> [Your goal] Repeat only the lines below from the one containing "(** C28: The" through the one containing "Theorem status_reports_affected state", inclusive, exactly as written.

Collected data entries:
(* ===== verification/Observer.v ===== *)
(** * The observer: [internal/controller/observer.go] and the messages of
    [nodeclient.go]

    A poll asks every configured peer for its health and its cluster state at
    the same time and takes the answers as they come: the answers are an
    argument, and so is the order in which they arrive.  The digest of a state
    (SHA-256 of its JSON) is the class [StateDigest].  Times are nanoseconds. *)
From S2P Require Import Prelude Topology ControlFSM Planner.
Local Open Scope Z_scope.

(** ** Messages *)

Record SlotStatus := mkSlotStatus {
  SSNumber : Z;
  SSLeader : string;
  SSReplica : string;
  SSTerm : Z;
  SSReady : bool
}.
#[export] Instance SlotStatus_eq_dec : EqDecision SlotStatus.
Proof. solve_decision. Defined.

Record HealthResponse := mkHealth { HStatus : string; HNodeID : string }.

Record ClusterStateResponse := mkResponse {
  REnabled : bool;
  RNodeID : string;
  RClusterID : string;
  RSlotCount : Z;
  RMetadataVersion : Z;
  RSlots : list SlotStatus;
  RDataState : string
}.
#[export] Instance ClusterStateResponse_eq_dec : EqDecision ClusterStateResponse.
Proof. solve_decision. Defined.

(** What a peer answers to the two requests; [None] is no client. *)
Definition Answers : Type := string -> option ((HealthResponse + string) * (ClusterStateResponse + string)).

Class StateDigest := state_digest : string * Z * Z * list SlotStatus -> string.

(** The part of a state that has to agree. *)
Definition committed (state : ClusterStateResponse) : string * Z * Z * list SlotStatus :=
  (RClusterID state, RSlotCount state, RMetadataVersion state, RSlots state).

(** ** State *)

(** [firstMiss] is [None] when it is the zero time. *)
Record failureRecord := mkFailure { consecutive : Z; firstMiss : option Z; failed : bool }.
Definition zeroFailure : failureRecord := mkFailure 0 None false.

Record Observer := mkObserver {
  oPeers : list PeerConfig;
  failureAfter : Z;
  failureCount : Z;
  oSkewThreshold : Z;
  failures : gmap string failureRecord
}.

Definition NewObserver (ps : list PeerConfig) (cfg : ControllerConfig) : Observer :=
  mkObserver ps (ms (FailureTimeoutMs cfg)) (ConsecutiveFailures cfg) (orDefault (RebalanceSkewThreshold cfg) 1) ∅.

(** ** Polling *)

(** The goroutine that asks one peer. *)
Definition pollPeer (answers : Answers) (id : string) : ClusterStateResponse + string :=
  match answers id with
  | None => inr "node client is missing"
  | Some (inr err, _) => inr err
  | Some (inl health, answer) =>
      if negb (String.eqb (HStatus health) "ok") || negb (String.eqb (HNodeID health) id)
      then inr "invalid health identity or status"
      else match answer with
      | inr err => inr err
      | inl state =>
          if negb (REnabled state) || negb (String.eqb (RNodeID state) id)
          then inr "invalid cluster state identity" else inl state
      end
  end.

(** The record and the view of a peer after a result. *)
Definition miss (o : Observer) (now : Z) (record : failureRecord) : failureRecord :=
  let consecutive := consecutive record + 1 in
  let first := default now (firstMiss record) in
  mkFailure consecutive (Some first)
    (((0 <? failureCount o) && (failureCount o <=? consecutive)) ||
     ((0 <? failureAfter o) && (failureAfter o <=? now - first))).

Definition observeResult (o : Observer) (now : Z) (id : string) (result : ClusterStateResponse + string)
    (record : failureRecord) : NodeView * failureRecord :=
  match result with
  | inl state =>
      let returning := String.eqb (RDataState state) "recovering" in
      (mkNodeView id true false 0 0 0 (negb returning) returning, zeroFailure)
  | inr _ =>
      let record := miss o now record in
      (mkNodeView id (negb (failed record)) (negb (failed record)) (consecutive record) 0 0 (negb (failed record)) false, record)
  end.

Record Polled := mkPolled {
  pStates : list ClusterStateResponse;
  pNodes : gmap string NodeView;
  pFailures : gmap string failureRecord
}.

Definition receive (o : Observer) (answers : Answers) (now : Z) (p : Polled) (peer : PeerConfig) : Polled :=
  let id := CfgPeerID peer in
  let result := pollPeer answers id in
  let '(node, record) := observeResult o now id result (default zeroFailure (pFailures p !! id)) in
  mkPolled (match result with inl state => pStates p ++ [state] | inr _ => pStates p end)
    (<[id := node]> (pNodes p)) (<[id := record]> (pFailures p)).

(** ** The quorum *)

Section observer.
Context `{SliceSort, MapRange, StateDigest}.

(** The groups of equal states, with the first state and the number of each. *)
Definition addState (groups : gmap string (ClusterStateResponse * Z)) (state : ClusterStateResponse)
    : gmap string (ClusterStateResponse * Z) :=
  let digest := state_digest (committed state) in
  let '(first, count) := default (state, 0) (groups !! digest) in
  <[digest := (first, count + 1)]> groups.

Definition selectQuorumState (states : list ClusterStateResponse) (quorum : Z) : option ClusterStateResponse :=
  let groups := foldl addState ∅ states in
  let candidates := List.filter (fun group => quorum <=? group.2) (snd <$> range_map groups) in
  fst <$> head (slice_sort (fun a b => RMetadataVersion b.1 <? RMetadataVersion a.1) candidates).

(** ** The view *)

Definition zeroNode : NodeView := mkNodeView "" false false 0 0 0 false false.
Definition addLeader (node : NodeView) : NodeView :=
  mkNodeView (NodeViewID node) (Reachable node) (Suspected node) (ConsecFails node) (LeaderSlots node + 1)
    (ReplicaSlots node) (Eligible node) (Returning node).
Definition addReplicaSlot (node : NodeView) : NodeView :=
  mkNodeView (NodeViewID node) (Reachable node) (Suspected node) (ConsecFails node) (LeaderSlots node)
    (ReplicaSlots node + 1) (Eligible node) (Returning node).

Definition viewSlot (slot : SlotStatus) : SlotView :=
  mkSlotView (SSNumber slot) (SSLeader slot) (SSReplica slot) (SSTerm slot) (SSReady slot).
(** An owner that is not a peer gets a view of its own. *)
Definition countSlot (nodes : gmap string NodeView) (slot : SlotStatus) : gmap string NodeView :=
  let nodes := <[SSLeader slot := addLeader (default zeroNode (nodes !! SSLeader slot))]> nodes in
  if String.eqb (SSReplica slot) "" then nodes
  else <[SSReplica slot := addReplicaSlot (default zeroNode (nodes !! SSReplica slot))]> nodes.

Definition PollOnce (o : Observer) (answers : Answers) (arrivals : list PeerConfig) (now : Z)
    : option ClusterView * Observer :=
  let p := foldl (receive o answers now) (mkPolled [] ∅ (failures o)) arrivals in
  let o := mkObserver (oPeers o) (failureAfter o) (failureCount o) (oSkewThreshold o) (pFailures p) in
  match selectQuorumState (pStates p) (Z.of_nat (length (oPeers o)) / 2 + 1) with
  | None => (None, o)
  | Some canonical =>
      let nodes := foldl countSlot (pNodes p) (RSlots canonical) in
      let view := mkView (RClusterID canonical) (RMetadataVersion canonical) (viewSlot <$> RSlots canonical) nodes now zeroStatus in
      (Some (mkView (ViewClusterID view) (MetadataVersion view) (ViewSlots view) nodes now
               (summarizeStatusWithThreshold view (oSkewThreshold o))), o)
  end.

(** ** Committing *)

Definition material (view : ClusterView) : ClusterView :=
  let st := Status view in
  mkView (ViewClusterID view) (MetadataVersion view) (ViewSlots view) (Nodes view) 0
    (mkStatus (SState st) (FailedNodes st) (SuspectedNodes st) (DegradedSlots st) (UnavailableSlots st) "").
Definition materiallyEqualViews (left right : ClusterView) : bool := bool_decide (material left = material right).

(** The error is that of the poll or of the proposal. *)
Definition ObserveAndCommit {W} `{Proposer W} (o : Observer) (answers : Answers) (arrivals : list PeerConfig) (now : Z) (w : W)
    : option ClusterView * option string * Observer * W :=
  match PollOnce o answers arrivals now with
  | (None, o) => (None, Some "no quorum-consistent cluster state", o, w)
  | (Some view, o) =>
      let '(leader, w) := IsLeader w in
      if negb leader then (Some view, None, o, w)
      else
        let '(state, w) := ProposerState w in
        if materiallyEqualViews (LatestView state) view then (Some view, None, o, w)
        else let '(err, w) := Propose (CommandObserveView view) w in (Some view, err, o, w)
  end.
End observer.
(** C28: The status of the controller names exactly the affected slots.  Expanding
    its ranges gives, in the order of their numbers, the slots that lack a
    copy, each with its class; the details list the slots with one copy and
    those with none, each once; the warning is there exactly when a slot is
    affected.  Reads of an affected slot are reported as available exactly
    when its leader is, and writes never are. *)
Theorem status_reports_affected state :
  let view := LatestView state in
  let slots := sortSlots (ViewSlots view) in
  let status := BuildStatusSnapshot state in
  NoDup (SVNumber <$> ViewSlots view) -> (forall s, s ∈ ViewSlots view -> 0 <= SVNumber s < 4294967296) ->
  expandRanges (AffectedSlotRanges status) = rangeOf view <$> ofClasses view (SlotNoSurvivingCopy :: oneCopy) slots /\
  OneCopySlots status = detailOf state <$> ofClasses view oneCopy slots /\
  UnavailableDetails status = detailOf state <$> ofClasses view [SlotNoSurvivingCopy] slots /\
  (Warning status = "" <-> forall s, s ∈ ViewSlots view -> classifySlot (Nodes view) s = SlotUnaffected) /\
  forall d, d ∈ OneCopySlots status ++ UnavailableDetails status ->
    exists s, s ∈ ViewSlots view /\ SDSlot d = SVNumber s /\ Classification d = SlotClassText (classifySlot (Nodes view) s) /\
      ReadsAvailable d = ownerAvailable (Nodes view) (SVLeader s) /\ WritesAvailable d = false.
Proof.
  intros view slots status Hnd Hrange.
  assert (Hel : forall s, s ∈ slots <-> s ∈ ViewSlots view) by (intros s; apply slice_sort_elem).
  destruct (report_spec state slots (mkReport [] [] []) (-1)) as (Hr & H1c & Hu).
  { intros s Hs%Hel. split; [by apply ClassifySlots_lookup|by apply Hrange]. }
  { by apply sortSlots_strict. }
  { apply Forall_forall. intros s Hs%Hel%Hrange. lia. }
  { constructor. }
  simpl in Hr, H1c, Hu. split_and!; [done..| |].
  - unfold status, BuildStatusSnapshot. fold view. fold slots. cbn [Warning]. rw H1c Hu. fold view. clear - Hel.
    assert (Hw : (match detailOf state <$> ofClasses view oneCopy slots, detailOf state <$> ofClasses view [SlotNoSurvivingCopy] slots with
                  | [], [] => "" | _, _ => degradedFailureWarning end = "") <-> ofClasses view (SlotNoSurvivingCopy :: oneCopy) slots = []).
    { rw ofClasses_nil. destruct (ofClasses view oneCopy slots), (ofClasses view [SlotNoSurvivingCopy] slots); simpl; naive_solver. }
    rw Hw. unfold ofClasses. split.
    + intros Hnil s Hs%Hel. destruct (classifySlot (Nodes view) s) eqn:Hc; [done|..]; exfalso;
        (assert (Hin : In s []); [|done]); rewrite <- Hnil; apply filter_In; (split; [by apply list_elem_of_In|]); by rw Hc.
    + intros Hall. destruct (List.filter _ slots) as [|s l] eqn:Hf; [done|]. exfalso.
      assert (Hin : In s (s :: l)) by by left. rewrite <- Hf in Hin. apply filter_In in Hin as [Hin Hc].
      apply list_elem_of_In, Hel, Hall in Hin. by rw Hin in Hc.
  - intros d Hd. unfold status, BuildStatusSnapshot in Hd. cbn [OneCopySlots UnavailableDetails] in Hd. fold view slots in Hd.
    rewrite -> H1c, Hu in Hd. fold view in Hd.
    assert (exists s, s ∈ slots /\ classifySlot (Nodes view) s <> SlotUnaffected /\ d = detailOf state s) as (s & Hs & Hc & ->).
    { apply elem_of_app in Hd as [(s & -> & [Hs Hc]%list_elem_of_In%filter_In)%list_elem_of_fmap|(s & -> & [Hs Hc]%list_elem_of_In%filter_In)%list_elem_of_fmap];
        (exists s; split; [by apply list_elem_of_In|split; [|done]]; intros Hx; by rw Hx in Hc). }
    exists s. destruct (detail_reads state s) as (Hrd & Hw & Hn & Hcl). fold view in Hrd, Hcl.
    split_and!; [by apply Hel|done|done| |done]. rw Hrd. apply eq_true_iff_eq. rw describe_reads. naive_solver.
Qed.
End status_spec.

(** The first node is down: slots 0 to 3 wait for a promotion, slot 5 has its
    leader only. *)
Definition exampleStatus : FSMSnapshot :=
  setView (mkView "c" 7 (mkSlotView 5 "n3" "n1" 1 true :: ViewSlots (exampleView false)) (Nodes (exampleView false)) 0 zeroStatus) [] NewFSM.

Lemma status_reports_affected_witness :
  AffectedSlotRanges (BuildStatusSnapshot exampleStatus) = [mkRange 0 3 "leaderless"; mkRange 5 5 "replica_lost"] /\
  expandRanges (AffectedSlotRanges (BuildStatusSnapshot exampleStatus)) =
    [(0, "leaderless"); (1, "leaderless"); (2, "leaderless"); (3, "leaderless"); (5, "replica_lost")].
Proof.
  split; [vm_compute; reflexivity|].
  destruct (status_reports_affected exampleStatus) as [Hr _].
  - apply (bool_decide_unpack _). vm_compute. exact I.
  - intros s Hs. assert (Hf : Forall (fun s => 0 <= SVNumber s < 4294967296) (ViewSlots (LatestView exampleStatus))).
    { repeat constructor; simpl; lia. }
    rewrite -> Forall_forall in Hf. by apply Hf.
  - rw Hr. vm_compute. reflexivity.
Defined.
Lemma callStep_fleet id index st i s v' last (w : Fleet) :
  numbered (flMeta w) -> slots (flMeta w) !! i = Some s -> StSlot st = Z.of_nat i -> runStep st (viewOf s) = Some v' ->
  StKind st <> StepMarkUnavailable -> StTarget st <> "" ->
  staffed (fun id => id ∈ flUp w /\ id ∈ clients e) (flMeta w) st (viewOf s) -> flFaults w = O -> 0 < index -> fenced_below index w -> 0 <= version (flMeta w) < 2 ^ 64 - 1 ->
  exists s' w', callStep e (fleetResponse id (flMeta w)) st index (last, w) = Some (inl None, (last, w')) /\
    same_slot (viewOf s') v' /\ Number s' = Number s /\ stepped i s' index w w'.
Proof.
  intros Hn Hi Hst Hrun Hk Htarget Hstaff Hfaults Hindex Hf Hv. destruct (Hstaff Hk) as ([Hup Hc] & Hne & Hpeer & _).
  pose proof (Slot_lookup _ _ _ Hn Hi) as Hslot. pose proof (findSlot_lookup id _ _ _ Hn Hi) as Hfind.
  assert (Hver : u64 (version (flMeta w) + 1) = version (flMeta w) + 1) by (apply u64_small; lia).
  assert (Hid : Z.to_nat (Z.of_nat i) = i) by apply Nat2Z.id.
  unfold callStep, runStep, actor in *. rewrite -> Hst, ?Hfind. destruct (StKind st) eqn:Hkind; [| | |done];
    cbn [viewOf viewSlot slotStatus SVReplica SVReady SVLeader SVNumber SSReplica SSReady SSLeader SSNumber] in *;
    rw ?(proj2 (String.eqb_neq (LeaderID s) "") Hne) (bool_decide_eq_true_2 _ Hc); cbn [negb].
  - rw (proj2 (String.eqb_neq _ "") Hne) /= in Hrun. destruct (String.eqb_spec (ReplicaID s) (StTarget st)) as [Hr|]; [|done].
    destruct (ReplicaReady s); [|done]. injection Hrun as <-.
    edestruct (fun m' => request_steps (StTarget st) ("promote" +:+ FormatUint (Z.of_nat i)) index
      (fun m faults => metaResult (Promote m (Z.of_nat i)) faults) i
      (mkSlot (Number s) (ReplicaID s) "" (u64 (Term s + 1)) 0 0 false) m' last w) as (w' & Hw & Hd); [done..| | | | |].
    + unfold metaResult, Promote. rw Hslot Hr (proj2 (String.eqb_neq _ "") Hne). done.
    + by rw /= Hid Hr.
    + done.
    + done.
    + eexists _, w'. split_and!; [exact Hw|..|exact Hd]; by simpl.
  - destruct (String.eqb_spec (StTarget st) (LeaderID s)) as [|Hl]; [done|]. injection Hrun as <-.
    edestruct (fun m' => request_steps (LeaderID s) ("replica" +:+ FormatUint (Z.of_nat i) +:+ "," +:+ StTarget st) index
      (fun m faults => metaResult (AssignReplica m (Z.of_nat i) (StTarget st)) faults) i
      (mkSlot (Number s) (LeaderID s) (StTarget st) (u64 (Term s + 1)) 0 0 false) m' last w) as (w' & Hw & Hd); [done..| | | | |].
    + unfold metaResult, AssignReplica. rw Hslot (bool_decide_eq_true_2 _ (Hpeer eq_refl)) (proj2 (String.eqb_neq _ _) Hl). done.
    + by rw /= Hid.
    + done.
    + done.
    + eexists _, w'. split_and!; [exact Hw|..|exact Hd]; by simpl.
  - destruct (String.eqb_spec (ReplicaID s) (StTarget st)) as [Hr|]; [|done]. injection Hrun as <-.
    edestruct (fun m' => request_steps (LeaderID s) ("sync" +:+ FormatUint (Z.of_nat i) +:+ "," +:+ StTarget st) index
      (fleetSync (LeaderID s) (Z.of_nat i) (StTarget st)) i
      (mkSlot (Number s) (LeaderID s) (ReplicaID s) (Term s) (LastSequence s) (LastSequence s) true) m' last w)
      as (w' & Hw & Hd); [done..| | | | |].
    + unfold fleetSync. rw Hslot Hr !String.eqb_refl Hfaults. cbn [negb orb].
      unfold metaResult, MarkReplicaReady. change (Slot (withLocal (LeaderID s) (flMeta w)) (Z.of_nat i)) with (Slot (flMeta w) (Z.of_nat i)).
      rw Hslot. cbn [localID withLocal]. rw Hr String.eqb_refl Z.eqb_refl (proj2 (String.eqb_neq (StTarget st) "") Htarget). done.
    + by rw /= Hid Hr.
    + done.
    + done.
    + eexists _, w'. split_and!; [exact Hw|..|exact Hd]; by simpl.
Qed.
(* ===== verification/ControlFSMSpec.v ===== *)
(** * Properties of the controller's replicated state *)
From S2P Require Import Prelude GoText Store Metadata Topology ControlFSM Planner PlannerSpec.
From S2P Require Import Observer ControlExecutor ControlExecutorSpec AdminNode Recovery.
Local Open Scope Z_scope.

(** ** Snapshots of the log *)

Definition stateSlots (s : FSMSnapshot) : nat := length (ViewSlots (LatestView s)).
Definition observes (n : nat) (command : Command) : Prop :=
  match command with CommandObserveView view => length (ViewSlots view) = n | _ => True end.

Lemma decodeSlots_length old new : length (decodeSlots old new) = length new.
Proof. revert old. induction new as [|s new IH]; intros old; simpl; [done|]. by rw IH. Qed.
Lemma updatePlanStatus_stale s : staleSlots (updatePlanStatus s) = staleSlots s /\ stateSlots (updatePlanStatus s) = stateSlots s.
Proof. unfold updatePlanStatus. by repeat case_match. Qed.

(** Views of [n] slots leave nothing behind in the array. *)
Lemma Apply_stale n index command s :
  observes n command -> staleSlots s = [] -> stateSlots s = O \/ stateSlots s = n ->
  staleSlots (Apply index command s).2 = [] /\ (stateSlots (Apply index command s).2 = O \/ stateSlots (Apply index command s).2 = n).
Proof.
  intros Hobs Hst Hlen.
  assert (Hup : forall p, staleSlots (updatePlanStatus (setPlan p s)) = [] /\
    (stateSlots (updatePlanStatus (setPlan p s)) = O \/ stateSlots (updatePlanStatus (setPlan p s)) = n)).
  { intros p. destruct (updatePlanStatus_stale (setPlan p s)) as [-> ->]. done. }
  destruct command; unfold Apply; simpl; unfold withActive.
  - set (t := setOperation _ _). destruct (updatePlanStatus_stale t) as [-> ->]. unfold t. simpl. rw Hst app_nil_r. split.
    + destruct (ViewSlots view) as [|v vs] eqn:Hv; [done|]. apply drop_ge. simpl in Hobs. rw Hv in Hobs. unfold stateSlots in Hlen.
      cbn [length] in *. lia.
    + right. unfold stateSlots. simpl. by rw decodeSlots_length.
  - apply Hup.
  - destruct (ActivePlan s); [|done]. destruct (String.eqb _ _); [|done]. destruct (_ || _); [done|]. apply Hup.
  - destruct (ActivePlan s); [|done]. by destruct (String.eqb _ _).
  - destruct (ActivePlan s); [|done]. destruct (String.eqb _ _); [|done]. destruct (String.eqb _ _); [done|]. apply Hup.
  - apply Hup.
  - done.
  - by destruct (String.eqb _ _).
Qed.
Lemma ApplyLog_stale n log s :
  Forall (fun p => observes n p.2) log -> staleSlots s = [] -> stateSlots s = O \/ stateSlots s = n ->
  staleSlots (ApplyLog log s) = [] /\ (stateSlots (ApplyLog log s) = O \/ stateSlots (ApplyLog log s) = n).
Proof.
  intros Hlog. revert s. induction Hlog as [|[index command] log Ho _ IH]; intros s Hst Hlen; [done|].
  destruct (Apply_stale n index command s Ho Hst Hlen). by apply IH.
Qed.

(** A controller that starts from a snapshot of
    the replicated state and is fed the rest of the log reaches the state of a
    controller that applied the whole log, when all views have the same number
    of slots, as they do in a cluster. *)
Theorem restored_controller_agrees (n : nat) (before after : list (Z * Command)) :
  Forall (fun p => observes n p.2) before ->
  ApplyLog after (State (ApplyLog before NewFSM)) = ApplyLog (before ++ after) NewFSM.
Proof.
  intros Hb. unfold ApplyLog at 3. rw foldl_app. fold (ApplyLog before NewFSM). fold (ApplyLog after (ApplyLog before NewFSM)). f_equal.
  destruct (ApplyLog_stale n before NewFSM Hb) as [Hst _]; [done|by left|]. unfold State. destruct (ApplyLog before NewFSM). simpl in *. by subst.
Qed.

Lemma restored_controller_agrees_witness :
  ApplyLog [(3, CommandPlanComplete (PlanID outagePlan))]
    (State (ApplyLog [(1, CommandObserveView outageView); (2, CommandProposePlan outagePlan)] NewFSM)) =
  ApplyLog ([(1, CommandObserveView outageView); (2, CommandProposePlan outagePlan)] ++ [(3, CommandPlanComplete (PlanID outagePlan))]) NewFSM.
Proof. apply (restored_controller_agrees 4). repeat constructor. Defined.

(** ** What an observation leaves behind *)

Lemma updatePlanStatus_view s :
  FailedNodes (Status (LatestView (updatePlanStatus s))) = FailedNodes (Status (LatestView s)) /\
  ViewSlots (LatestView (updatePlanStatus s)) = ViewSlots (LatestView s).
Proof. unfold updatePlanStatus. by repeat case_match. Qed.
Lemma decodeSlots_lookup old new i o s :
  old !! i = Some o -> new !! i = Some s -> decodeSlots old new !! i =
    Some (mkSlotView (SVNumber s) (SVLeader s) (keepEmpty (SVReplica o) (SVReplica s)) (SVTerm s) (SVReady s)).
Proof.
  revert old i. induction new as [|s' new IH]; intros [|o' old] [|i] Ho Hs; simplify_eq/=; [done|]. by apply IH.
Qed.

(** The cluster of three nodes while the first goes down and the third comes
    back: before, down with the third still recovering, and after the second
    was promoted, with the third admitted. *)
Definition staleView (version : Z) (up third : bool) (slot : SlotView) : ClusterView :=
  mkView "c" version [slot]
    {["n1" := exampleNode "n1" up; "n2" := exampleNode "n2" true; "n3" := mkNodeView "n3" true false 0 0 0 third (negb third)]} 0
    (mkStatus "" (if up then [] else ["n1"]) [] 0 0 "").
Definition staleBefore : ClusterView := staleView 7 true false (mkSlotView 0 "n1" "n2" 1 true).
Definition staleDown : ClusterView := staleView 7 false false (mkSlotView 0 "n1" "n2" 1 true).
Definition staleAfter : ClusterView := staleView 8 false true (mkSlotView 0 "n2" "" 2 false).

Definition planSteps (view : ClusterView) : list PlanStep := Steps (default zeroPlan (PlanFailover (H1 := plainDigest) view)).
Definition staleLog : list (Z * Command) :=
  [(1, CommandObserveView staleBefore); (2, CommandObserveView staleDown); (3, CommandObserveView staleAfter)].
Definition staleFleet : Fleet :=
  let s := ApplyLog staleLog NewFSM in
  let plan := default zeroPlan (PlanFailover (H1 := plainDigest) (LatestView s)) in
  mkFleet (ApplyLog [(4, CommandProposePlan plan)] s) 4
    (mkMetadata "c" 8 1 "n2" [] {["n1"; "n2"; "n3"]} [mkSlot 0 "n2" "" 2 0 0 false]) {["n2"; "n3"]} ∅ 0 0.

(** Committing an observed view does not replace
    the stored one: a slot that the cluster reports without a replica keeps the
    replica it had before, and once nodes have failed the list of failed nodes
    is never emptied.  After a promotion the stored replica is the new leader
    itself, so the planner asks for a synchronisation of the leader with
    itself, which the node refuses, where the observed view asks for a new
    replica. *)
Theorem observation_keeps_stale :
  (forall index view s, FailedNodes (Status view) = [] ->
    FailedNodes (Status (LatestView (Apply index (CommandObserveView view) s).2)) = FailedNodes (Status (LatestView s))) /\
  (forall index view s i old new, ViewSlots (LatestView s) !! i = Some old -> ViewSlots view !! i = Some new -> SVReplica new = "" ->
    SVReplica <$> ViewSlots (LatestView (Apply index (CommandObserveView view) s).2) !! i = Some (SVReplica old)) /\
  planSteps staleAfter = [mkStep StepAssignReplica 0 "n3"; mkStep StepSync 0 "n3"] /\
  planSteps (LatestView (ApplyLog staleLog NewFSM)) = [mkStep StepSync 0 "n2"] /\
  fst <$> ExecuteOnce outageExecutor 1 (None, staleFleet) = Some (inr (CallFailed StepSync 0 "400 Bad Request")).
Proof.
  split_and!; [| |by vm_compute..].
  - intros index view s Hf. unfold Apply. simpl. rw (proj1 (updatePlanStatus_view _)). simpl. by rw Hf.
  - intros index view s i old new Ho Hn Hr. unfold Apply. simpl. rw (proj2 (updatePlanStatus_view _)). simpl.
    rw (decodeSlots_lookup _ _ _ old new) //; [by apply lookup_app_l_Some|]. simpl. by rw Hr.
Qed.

> [The answer]
(** C28: The status of the controller names exactly the affected slots.  Expanding
    its ranges gives, in the order of their numbers, the slots that lack a
    copy, each with its class; the details list the slots with one copy and
    those with none, each once; the warning is there exactly when a slot is
    affected.  Reads of an affected slot are reported as available exactly
    when its leader is, and writes never are. *)
Theorem status_reports_affected state :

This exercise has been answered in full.